Ten artykuł jest wyświetlany w trybie archiwalnym, co może skutkować nieprawidłowym wyświetlaniem niektórych elementów.
Polacy co roku wyrzucają nawet 9 milionów ton żywności. W skali Unii Europejskiej w 2018 roku nasz kraj znalazł się na piątym miejscu. Europejczycy marnują każdego roku 88 milionów ton żywności. To kosztuje około 143 milionów euro rocznie. Liczby robią wrażenie. A czy my robimy coś, by zaczęły maleć?
>> Zawód: święty Mikołaj”. Zobacz, jak zostaje się pomocnikiem tego prawdziwej – z Laponii! <<
Święta Bożego Narodzenia to niewątpliwie czas ucztowania. Kupujemy więcej, gotujemy więcej, więcej też jemy, bo kiedy siedzi się przy stole, każdego kusi, by skosztować kolejnej potrawy. W końcu przygotowali ją nasi najbliżsi. Nie wszystko da się jednak zjeść, bo – którzy nie słyszał tych słów – „nigdy nie da się przewidzieć, ile przygotować”.
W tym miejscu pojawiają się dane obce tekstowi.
Lemma rotated_tokens x :
  x ∈ refresh_tokens (rotated now jti fresh db) <->
  (exists r, r ∈ refresh_tokens db /\ x = up r) \/ x = fresh.
Proof.
  change (refresh_tokens (rotated now jti fresh db)) with
    (update_ (fun r => t_refresh_token_id r == t_refresh_token_id t) (spent_token now) (refresh_tokens db) ++ [fresh]).
  rewrite elem_of_snoc, elem_of_update. done.
Qed.
Lemma rotated_sessions : sessions (rotated now jti fresh db) =
  update_ (fun r => s_session_id r == s_session_id s) (rotated_session jti now) (sessions db).
Proof. done. Qed.

(** No other token of the family is alive. *)
Lemma family_spent r : r ∈ refresh_tokens db -> t_family_id r = f_family_id f -> t_revoked_at (up r) <> None.
Proof.
  intros Hr Hrf Hn. apply up_revoked in Hn as [Hn Hne]; [|done]. apply Hne.
  symmetry. apply (inv_live _ I t r); [done..|congruence|done|done].
Qed.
Resztki lądują więc w koszach na śmieci. Czasami wyrzucamy całe misy potraw, które niezjedzone, zaczęły się psuć. A można temu zaradzić i nie marnować tyle jedzenia. Ba, można nie marnować wcale. Trzeba tylko dobrze przemyśleć zakupy i mieć kilka patentów, co zrobić z tym, co zostało.
Tak narodziła się filozofia zwana „zero waste”, co znaczy po polsku „zero odpadów”. – Dla mnie filozofia „zero waste” jest świadomym życiem. Nasze babcie wykorzystywały wszystko, co było, a dzisiaj mamy taki dobrostan, że nie zawsze zastanawiamy się, robiąc zakupy, żeby wiedzieć, co i jak możemy wykorzystać, aby niczego nie zmarnować – mówi Patrycja Wojciechowska hołdująca tej zasadzie, która zdobywa zwolenników także w okresie świąt.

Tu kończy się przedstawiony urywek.